The Apostle Paul wrote to Timothy, “All Scripture is breathed out by God and profitable for teaching, for reproof, for correction, and for training in righteousness, that the man of God may be complete, equipped for every good work (2 Tim. 3:16-17).” One of the ways that we are equipped for the work of God is by recounting the Word of God. It’s in the Word of God that Christians are strengthened and encouraged by the greatness and faithfulness of God.
Rebellion Invokes the Discipline of the Lord
As Jonah flees for Tarshish, we read that God caused a great storm to inflict him and his peers. This scene must remind us that God does not simply ignore the rebellion of man. Some might read this and think that God is unloving and unkind, but when we understand the seriousness of sin and the holiness of God, we must marvel at the fact that God didn’t bring an end to everyone’s life on that boat. Sin is a great desecration to the holiness of God. Often times we fail to understand the sinfulness of sin.
How would we like God to deal with Jonah’s and our rebellion? Would we like for God to simply sweep it under the rug as if it didn’t happen? If so, God would be denying His holiness. As William Blanks states, “Rebellion never escapes God’s notice, and it is foolish for men to think they can resist God’s will with impunity…. The Lord may let a man go to a certain point before He steps in, but when He does move, He moves with no uncertainty (Jonah, 2).”
If you have children, you should understand the necessity of discipline. Is it unloving for me to discipline my daughter for wandering into traffic? Absolutely not. I discipline her for this act because I love her, and I don’t want her to get hurt.

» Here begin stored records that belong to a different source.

Lemma c_configure_decided c d :
  keeps R (configure_decided respond present_callback_addr
                        generation_callback_addr c d).
Proof. apply unseal, co_configure_decided_sealed. Qed.
Lemma c_ffxCreateContext out desc cb w :
  fresh_block respond cb w -> R w (ffxCreateContext respond builtin_instance out desc cb w).2.
Proof. intros H. by apply unseal, co_create_sealed. Qed.
Lemma c_ffxDestroyContext h cb : keeps R (ffxDestroyContext respond h cb).
Proof. apply unseal, co_destroy_sealed. Qed.
Hint Resolve c_configure_decided : c_db.

Lemma c_configure_body sel c d :
  (forall c, keeps R (sel c)) ->
  keeps R (configure_body respond present_callback_addr
                        generation_callback_addr sel c d).
Proof. intros Hsel. unfold configure_body. keeps_auto. Qed.
Lemma c_select_native c :
  keeps R (select_native respond present_callback_addr generation_callback_addr c).
Proof.
  unfold select_native, select_native_body, configure_selected. keeps_auto.
  apply c_configure_body. intros. keeps_auto.
Qed.
Hint Resolve c_select_native : c_db.
Lemma c_configure c d :
  keeps R (configure_frame_generation respond present_callback_addr
                        generation_callback_addr c d).
Proof. apply c_configure_body. apply c_select_native. Qed.
Hint Resolve c_configure : c_db.
Lemma c_select_dispatch c d :
  keeps R (select_native_and_dispatch respond present_callback_addr
                        generation_callback_addr c d).
Proof. chain select_native_and_dispatch. Qed.
Hint Resolve c_select_dispatch : c_db.
Lemma c_dispatch_pending c d :
  keeps R (dispatch_pending respond present_callback_addr
                        generation_callback_addr c d).
Proof. chain dispatch_pending. Qed.
Hint Resolve c_dispatch_pending : c_db.
Lemma c_dispatch_context c d :
  keeps R (dispatch_context respond present_callback_addr
                        generation_callback_addr c d).
Proof. chain dispatch_context. Qed.
Hint Resolve c_dispatch_context : c_db.
Lemma c_configure_context c d :
  keeps R (configure_context respond present_callback_addr
                        generation_callback_addr c d).
Proof. chain configure_context. Qed.
Hint Resolve c_configure_context : c_db.
Lemma c_ffxConfigure h d :
  keeps R (ffxConfigure respond builtin_instance present_callback_addr
                        generation_callback_addr h d).
Proof. chain ffxConfigure. Qed.
Lemma c_ffxDispatch h d :
  keeps R (ffxDispatch respond present_callback_addr generation_callback_addr h d).
Proof. chain ffxDispatch. Qed.
Lemma c_ffxQuery h d :
  keeps R (ffxQuery respond builtin_instance automatic_provider_name
                        metalfx_provider_name h d).
Proof. unfold ffxQuery, native_query. keeps_auto. Qed.
Hint Resolve c_ffxConfigure c_ffxDispatch c_ffxQuery : c_db.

In the same way, God, in His omniscience, knows what is best for our lives. Therefore, He disciplines those whom He loves so that we will walk in safety and communion with Him. What we see from this scene in Jonah is that the discipline of the Lord is actually loving. God knows that for us to reject His purpose is to reject our best purpose (Redmond, 10).
Rebellion Denies Sinners the Hope of God
The men on the ship were doing everything in their power to escape the tumultuous storm. They were hauling cargo off their ship in hopes that they would be better equipped to weather the storm (no pun intended). Sadly, these attempts were useless. The only one that had the solution to their problem was asleep at the bottom of the boat! As Redmond states, “All around him [Jonah] are people who want a solution to escape death, but Jonah is trying to flee from the presence of the solution (Redmond, 11)!”
In the same way, there are people who are wandering around aimlessly in this world needing a solution to their greatest problem.
As Christians, we are equipped to bring a solution to their greatest need, which is fellowship with God. Question 85 of the Westminster Shorter Catechism states, “What doth God require of us, that we may escape his wrath and curse due to us for sin?” The answer, “To escape the wrath and curse of God due to us for sin, God requireth of us faith in Jesus Christ, repentance unto life, with the diligent use of all the outward means whereby Christ communicateth to us the benefits of redemption.”
The Apostle Paul stated, “How then will they call on Him in whom they have not believed? And how are they to believe in Him of whom they have never heard? And how are they to hear without someone preaching? And how are they to preach unless they are sent (Rom. 10:14-15)?” He adds in v. 17, “So faith comes from hearing, and hearing through the Word of Christ.” Christian, you and I are equipped with the precious remedy for man’s greatest need-the gospel of Jesus Christ.
As I finish, I am reminded of a quote from the great Charles Spurgeon. He once said,
“Oh, my brothers and sisters in Christ, if sinners will be damned, at least let them leapt to hell over our bodies; and if they will perish, let them perish with our arms about their knees, imploring them to stay, and not madly to destroy themselves. If hell must be filled, at least let it be filled in the teeth of our exertions, and let not one go there unwarned and unprayed for.”
May we be a people that are relentlessly wrapping our arms around the wandering, imploring them to turn to faith in Christ, because we have seen the riches of God’s immense grace in our lives. May we be a people that echo the words of this prayer found in the Valley of Vision, which says,
O that I could be a flame of fire in thy service, always burning out in one continual blaze.
Fit me for singular usefulness in this world.
Fit me to exult in distresses of every kind if they but promote the advancement of thy kingdom.
Fit me to quit all hopes of the world’s friendship, and give me a deeper sense of my sinfulness.
Fit me to accept as just desert from thee any trial that may befall me.
Fit me to be totally resigned to the denial of pleasures I desire, and to be content to spend my time with thee.
Fit me to pray with a sense of joy of divine communion, to find all times happy seasons to my soul, to see my own nothingness, and wonder that I am allowed to serve thee.
Fit me to enter the blessed world where no unclean thing is, and to know thee with me always.